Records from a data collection
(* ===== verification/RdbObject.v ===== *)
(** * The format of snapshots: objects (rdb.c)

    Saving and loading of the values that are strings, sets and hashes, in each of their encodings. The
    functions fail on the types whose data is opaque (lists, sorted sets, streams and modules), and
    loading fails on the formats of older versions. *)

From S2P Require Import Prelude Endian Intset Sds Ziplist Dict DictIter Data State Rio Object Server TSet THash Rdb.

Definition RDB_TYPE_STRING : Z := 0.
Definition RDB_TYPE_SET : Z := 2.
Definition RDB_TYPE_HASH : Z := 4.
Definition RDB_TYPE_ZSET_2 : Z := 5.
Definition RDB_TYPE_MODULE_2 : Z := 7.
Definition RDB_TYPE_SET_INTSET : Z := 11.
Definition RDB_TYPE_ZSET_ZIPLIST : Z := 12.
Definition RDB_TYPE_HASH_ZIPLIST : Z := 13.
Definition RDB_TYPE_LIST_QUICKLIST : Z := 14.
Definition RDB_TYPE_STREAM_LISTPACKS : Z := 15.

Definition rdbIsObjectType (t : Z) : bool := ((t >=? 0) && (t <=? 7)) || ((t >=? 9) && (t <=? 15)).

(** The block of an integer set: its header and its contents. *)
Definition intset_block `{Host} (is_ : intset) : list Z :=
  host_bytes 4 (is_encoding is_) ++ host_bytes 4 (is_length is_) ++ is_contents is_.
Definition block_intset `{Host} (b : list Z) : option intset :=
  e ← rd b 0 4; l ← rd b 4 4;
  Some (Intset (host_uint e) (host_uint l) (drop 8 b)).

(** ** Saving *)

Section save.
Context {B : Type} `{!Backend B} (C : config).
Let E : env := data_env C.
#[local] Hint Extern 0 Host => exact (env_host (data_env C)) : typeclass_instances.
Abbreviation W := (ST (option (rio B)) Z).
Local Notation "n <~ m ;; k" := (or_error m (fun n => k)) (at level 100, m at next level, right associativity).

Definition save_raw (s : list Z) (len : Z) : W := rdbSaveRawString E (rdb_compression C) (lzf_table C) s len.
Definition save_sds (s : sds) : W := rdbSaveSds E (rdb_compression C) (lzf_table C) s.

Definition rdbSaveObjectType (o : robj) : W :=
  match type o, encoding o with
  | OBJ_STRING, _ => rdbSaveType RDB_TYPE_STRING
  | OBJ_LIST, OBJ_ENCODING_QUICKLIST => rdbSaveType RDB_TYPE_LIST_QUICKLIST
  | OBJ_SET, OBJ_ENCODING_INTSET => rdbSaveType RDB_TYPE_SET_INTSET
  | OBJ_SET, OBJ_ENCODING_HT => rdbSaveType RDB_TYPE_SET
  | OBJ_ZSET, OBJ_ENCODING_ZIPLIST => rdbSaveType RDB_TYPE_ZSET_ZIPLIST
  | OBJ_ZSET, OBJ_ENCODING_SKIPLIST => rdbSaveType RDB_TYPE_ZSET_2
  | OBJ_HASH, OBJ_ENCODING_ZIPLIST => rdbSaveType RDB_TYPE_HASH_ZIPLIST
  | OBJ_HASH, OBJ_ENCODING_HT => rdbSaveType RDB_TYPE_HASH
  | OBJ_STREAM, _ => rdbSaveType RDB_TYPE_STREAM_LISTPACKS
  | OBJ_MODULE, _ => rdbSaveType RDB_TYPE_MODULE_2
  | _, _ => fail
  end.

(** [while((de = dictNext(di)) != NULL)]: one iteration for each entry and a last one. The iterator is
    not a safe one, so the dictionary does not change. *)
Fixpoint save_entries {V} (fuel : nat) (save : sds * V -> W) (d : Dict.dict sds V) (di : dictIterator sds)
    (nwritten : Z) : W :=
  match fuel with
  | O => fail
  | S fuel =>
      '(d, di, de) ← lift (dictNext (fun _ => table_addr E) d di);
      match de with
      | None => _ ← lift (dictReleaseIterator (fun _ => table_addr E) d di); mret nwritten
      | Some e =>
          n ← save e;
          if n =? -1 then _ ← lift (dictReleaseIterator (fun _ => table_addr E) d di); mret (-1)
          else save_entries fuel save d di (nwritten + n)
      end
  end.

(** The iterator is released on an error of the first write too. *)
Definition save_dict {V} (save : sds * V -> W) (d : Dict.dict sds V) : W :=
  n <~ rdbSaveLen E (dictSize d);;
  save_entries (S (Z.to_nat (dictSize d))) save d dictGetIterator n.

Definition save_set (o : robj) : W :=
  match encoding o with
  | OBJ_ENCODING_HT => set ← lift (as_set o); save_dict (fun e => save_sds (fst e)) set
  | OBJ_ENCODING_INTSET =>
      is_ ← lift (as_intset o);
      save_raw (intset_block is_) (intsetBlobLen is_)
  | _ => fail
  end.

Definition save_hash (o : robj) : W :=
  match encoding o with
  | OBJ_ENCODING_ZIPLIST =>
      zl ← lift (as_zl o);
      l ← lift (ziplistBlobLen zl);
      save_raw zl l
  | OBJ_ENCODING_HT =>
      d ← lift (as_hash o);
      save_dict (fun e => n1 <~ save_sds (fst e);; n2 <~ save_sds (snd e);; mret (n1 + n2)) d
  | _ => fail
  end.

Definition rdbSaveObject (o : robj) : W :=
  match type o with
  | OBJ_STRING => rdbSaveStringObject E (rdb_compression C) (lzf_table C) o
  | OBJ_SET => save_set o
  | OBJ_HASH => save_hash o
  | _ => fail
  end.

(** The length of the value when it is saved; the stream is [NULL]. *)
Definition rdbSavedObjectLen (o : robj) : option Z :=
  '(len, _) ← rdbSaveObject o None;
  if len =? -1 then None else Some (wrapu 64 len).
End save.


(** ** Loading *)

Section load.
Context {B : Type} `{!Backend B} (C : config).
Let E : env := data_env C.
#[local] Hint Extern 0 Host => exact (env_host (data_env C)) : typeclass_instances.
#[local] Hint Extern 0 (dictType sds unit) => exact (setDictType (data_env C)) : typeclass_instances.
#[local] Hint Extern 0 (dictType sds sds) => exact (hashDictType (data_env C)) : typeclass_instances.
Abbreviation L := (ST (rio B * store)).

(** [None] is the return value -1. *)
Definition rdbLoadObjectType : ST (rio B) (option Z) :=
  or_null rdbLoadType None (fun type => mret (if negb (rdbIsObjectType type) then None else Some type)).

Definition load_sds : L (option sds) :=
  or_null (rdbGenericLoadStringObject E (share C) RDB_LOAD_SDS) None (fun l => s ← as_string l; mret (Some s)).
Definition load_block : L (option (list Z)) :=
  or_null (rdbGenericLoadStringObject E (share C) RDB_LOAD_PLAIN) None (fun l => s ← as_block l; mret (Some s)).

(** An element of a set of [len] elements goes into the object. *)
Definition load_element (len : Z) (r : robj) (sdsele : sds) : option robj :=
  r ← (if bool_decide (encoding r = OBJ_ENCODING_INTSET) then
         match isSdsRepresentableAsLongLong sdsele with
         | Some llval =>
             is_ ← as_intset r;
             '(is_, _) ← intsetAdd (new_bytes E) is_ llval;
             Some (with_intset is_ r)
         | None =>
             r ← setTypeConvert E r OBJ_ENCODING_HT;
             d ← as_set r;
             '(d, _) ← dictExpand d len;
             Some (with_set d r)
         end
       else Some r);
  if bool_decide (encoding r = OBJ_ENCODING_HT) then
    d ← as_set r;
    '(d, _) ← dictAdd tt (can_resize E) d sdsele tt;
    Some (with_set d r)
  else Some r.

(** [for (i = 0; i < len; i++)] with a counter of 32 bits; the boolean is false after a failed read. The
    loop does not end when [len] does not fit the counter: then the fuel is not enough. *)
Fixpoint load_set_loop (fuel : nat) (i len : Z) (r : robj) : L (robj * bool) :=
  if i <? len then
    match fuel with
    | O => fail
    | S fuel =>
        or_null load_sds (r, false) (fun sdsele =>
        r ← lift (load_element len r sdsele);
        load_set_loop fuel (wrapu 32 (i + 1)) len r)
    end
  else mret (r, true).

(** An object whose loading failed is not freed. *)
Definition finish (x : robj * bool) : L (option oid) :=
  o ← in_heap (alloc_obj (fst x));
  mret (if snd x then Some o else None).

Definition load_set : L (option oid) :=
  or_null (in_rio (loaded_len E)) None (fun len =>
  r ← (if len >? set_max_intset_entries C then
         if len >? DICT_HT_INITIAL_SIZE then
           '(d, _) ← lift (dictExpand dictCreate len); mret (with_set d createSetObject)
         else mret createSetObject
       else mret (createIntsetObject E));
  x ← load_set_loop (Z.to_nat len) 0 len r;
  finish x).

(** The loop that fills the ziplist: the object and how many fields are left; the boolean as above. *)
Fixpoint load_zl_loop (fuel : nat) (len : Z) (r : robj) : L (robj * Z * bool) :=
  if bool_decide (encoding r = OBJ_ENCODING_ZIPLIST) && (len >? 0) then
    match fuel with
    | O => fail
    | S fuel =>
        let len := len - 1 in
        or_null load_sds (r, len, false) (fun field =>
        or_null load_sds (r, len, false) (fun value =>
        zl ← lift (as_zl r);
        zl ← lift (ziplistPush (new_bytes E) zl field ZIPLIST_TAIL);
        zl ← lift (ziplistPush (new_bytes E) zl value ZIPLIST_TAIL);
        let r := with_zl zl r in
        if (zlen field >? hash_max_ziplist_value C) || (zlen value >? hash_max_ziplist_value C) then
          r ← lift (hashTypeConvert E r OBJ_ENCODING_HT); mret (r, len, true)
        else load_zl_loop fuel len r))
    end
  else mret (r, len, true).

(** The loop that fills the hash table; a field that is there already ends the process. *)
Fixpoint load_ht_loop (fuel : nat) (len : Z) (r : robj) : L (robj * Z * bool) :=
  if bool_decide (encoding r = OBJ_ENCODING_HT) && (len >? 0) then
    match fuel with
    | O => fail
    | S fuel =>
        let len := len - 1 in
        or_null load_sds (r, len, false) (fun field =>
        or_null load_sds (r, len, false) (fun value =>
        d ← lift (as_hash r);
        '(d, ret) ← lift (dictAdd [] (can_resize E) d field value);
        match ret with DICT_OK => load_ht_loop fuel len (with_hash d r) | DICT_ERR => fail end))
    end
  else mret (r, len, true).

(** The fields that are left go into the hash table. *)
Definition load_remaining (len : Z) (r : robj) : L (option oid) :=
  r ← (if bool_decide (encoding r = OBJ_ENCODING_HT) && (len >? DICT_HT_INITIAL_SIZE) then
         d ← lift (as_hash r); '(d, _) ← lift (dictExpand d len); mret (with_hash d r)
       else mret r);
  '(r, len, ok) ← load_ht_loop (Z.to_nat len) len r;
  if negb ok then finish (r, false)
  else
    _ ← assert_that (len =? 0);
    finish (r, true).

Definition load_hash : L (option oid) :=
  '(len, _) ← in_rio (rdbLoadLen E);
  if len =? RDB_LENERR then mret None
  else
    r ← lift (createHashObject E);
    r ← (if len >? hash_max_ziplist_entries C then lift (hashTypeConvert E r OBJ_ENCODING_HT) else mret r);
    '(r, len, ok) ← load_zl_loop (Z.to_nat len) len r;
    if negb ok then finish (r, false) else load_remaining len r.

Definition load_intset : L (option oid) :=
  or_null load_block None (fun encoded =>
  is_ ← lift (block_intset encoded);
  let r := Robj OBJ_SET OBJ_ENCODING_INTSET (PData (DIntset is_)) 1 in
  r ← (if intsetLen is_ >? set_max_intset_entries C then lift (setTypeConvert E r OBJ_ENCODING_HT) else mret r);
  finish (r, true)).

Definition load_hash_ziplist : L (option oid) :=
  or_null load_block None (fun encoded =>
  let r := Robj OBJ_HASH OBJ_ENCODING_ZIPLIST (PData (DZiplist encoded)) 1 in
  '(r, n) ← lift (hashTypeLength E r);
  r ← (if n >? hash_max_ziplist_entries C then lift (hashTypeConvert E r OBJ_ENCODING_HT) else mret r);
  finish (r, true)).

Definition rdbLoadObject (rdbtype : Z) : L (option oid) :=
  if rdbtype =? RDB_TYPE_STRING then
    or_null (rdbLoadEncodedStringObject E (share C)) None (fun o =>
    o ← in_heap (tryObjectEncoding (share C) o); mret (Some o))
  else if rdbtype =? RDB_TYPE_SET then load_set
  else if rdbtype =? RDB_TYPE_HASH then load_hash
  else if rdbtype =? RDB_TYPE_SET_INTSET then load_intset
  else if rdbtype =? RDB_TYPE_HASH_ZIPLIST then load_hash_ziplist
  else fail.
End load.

__WORK INSTRUCTION__:
Copy each line containing the word "true" from the data.

__WRITTEN REPLY__:
  else mret (r, true).
          r ← lift (hashTypeConvert E r OBJ_ENCODING_HT); mret (r, len, true)
  else mret (r, len, true).
  else mret (r, len, true).
    finish (r, true).
  finish (r, true)).
  finish (r, true)).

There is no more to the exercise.